Andre Gurkov in DeutscheWelle:
It would be premature to talk about Russian military defeat in Ukraine. But Vladimir Putin has lost the gas war against Germany — that much can already be said for certain. Germany has the largest natural gas storage capacities in the whole of the EU. And if these are still more than 90% full in mid-January, at the height of the heating season, it means the loss of Russian gas supplies no longer constitutes a threat.
When Russia invaded Ukraine almost 11 months ago, Germany was importing more than half its natural gas from Russia. Blackmailing Germany was therefore the centerpiece of the economic pressure Moscow piled on the European Union, aiming to undermine European support for the Ukrainian people and their army.
The plan has failed. Germans are not freezing in their homes; they have not been forced to shut down their factories. Politicians in Berlin are no longer afraid that Moscow could take revenge on Germany and bring the country to a standstill. No — Germany itself renounced coal and crude oil from Russia as part of the EU sanctions, and since the end of August it has not received any natural gas from Gazprom, either.
In other words, Germans have been living without gas from the supposedly indispensable Russian pipeline for five months now — and Europe’s largest economy appears to be coping well. Yes, a recession is still anticipated; that would not be surprising, given the collapse of decades-old supply chains and the explosion of energy prices. But indicators increasingly show that the downturn will probably be fairly mild. Even the record inflation is slowing.
Meanwhile, Berlin is expanding its military support for Kyiv, which can be seen as further, indirect evidence of the failure of Putin’s “gas special operation.” In early January — when Germany was storing gas for the third week in a row, most uncharacteristically for the time of year — the German government changed its position and was finally persuaded to deliver armored personnel carriers to Ukraine. Heavy battle tanks may follow; discussions are already underway.

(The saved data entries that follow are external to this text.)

(** X10.  A calendar date written day first, with no other text, is
    normalised to that date: DD/MM/YYYY and DD-MM-YYYY for every date
    [datetime] accepts, DD/MM/YY for the dates of the years 1969 to 2068.
    The first field is always the day. *)
Theorem day_first_text_normalised dt :
  valid_date dt = true ->
  parse_date (dmy_text "/" dt) = Some (strftime dt)
  /\ parse_date (dmy_text "-" dt) = Some (strftime dt)
  /\ (1969 <= year dt <= 2068 -> parse_date (dmy_short_text dt) = Some (strftime dt)).
Proof.
  destruct dt as [y m d]. intros Hv.
  assert (Hchars : forall sep r3, Forall (fun x => is_digit x = true) r3 ->
            Forall (fun x => is_digit x = true \/ x = sep)
                   (show2 d ++ [sep] ++ show2 m ++ [sep] ++ r3)).
  { intros sep r3 H3. apply numeric_date_text_chars; auto using show2_digits. }
  split; [|split].
  - apply (recognized_parse_date 1 dmy_slash_pattern); [reflexivity| |].
    + unfold dmy_slash_pattern, dmy_text. cbn [year month day].
      apply attempt_whole_text.
      * apply match_numeric_date; auto using show2_digits, show4_digits.
      * apply (no_comma_in_date_text "/"); [discriminate|].
        apply Hchars, show4_digits.
      * apply strptime_dmy_text; [reflexivity | exact Hv].
    + intros [|j] q Hj Hq; [|lia]. injection Hq as <-.
      apply (no_match_without_separator _ _ "-" 4 2 "-" 2 "/"%char);
        [reflexivity | apply Hchars, show4_digits | reflexivity | discriminate].
  - apply (recognized_parse_date 2 dmy_dash_pattern); [reflexivity| |].
    + unfold dmy_dash_pattern, dmy_text. cbn [year month day].
      apply attempt_whole_text.
      * apply match_numeric_date; auto using show2_digits, show4_digits.
      * apply (no_comma_in_date_text "-"); [discriminate|].
        apply Hchars, show4_digits.
      * apply strptime_dmy_text; [reflexivity | exact Hv].
    + intros [|[|j]] q Hj Hq; [| |lia]; injection Hq as <-.
      * apply iso_pattern_not_in_dash_text.
      * apply (no_match_without_separator _ _ "/" 2 2 "/" 4 "-"%char);
          [reflexivity | apply Hchars, show4_digits | reflexivity | discriminate].
  - intros Hy. cbn [year] in Hy.
    apply (recognized_parse_date 3 dmy_short_pattern); [reflexivity| |].
    + unfold dmy_short_pattern, dmy_short_text. cbn [year month day list_ascii_of_string].
      apply attempt_whole_text.
      * apply match_numeric_date; auto using show2_digits.
      * apply (no_comma_in_date_text "/"); [discriminate|].
        apply Hchars, show2_digits.
      * apply strptime_dmy_short_text; assumption.
    + intros [|[|[|j]]] q Hj Hq; [| | |lia]; injection Hq as <-.
      * apply (no_match_without_separator _ _ "-" 4 2 "-" 2 "/"%char);
          [reflexivity | apply Hchars, show2_digits | reflexivity | discriminate].
      * apply slash_pattern_not_in_short_text.
      * apply (no_match_without_separator _ _ "-" 2 2 "-" 4 "/"%char);
          [reflexivity | apply Hchars, show2_digits | reflexivity | discriminate].
Qed.

Lemma day_first_text_normalised_witness :
  valid_date (Date 2024 2 1) = true
  /\ parse_date (dmy_text "/" (Date 2024 2 1)) = Some (strftime (Date 2024 2 1))
  /\ parse_date (dmy_text "-" (Date 2024 2 1)) = Some (strftime (Date 2024 2 1))
  /\ (1969 <= year (Date 2024 2 1) <= 2068 ->
      parse_date (dmy_short_text (Date 2024 2 1)) = Some (strftime (Date 2024 2 1))).
Proof.
  assert (H : valid_date (Date 2024 2 1) = true) by reflexivity.
  split; [exact H|]. exact (day_first_text_normalised (Date 2024 2 1) H).
Defined.

Lemma extract_output_shape_witness :
  let txn := Txn (py "2024-01-05") (py "Jan 5 2024 COFFEE SHOP")
                 (decimal_to_float false 1250 2) in
  In txn (extract binary_repr [grocery_line; coffee_line])
  /\ (exists dt, valid_date dt = true /\ date txn = strftime dt
                 /\ is_iso_date (date txn) = (1000 <=? year dt))
  /\ (3 < length (description txn) <= 100)%nat
  /\ collapsed (description txn) = true
  /\ positive_float (amount txn) = true.
Proof.
  intros txn.
  assert (H : In txn (extract binary_repr [grocery_line; coffee_line]))
    by (vm_compute; left; reflexivity).
  split; [exact H|].
  exact (extract_output_shape binary_repr [grocery_line; coffee_line] txn H).
Defined.

(** ** Dates written with the name of the month *)

Lemma run_length_unbounded p run rest :
  Forall (fun c => p c = true) run -> stops p rest ->
  run_length p None (run ++ rest) = length run.
Proof.
  intros Hp Hs. induction Hp as [|c run Hc Hp IH]; cbn [app run_length length].
  - destruct rest as [|c rest]; [reflexivity|]. cbn in *. rewrite Hs. reflexivity.
  - rewrite Hc, IH. reflexivity.
Qed.

Lemma run_length_bounded p h run rest :
  Forall (fun c => p c = true) run -> (length run <= h)%nat ->
  length run = h \/ stops p rest ->
  run_length p (Some h) (run ++ rest) = length run.
Proof.
  intros Hp. revert h. induction Hp as [|c run Hc Hp IH]; intros h Hle Hs;
    cbn [app run_length length] in *.
  - destruct rest as [|c rest]; [reflexivity|]. cbn [run_length].
    destruct (p c) eqn:E; [|reflexivity].
    destruct Hs as [<- | Hs]; [reflexivity|]. cbn in Hs. congruence.
  - rewrite Hc. destruct h as [|h]; [lia|]. f_equal. apply IH; [lia|].
    destruct Hs as [Hs | Hs]; [left; lia | right; exact Hs].
Qed.
Lemma video_upload_tracks (before : gset (string * string)) (ev : event) (name : string) :
  keeps (remote_tracked before) (fun _ => True) (storage_upload e ev "videos" name).
Proof.
  intros t Ht. unfold storage_upload.
  destruct (env_upload e "videos" name); (split; [|by repeat constructor]); try exact Ht.
  intros name' Hname. cbn [r_state objects with_objects supabaseAudioPaths] in *.
  apply elem_of_union in Hname as [Hname|Hname]; [|by apply Ht].
  apply elem_of_singleton in Hname. discriminate Hname.
Qed.

Lemma guarded_render_job_tracks (before : gset (string * string)) :
  keeps (remote_tracked before) (fun _ => True) (guarded_render_job e j).
Proof.
  unfold guarded_render_job, render_job, plan_and_bundle, generate_audio, scene_step,
    render_video, publish, publish_video, sync_artifacts, ensure_bucket, renderMedia,
    onProgress, mark_failed.
  repeat first [apply synthesize_scene_tracks | apply video_upload_tracks
               | keeps_step keeps_call].
Qed.

Lemma cleanup_spec (t : task) :
  wp (cleanup e j) t
     (fun r => r_out r = Ret tt
               ∧ audioFiles (r_state r) = audioFiles t
               ∧ supabaseAudioPaths (r_state r) = supabaseAudioPaths t
               ∧ files (r_state r) ⊆ files t
               ∧ objects (r_state r) ⊆ objects t
               ∧ (env_unlink_fails e (outputLocation j) = false →
                  outputLocation j ∉ files (r_state r))
               ∧ (∀ path, path ∈ audioFiles t → env_unlink_fails e path = false →
                          path ∉ files (r_state r))
               ∧ (env_remove e = RemoveDone →
                  ∀ name, name ∈ supabaseAudioPaths t →
                          (BUCKET_NAME, name) ∉ objects (r_state r))).
Proof.
  unfold cleanup. apply wp_bind.
  eapply wp_mono; [apply unlink_if_exists_spec|].
  intros r (Hout & Hstate & Hsub & Hgone). rewrite Hout.
  apply wp_bind. unfold wp at 1, read. wp_simpl. apply wp_bind.
  eapply wp_mono; [apply unlink_all_spec|].
  intros r' (Hout' & Hstate' & Hsub' & Hgone'). rewrite Hout'.
  assert (audioFiles (r_state r) = audioFiles t) as Hfiles by (by rewrite Hstate).
  assert (r_state r' = with_files (files (r_state r')) t) as Hstate''.
  { rewrite Hstate', Hstate. by destruct t. }
  rewrite Hfiles in *. clear Hstate'.
  apply wp_bind. unfold wp at 1, read. wp_simpl.
  assert (supabaseAudioPaths (r_state r') = supabaseAudioPaths t) as ->
    by (by rewrite Hstate'').
  assert (objects (r_state r') = objects t) as Hobjects by (by rewrite Hstate'').
  repeat wp_head.
  all: rewrite ?Hobjects.
  all: split_and!;
    [done | by rewrite Hstate'' | by rewrite Hstate'' | set_solver | set_solver
    | intros Hok; specialize (Hgone Hok); set_solver
    | done | try done ].
  - intros _ name Hname. apply not_elem_of_difference. right.
    apply elem_of_list_to_set, list_elem_of_fmap. by exists name.
  - intros _ name Hname.
    destruct (supabaseAudioPaths t); [by apply elem_of_nil in Hname | done].
Qed.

In further evidence that Putin has lost the gas war, the German economy and population have been given an unequivocal all-clear by two sources at the same time: the state regulatory authority, and an industry association.
First, the Federal Network Agency officially announced that “a gas shortage this winter is becoming increasingly unlikely.” In a newspaper interview, the head of the agency, Klaus Müller, added that he now expects gas prices to stop fluctuating and stabilize around the current level. This is still considerably higher than before, but far lower than the record levels seen in the summer. At these prices, the energy-intensive sectors of German industry “could finally work on gaining ground again,” Müller said.
Shortly afterward, INES, the Association of German Gas and Hydrogen Storage Operators, presented scenarios for 2023 at its monthly press conference. Assuming normal weather and temperatures, the fill level at the end of this winter would be 65%, he said. That would be an extremely comfortable starting point for gas storage during the summer months, and for ensuring fill levels of 100% as early as September.
In other words, industry experts are assuring German businesses and households that they need not expect any problems with gas reserves either this winter or next — provided “the current heavy reductions in consumption are maintained.”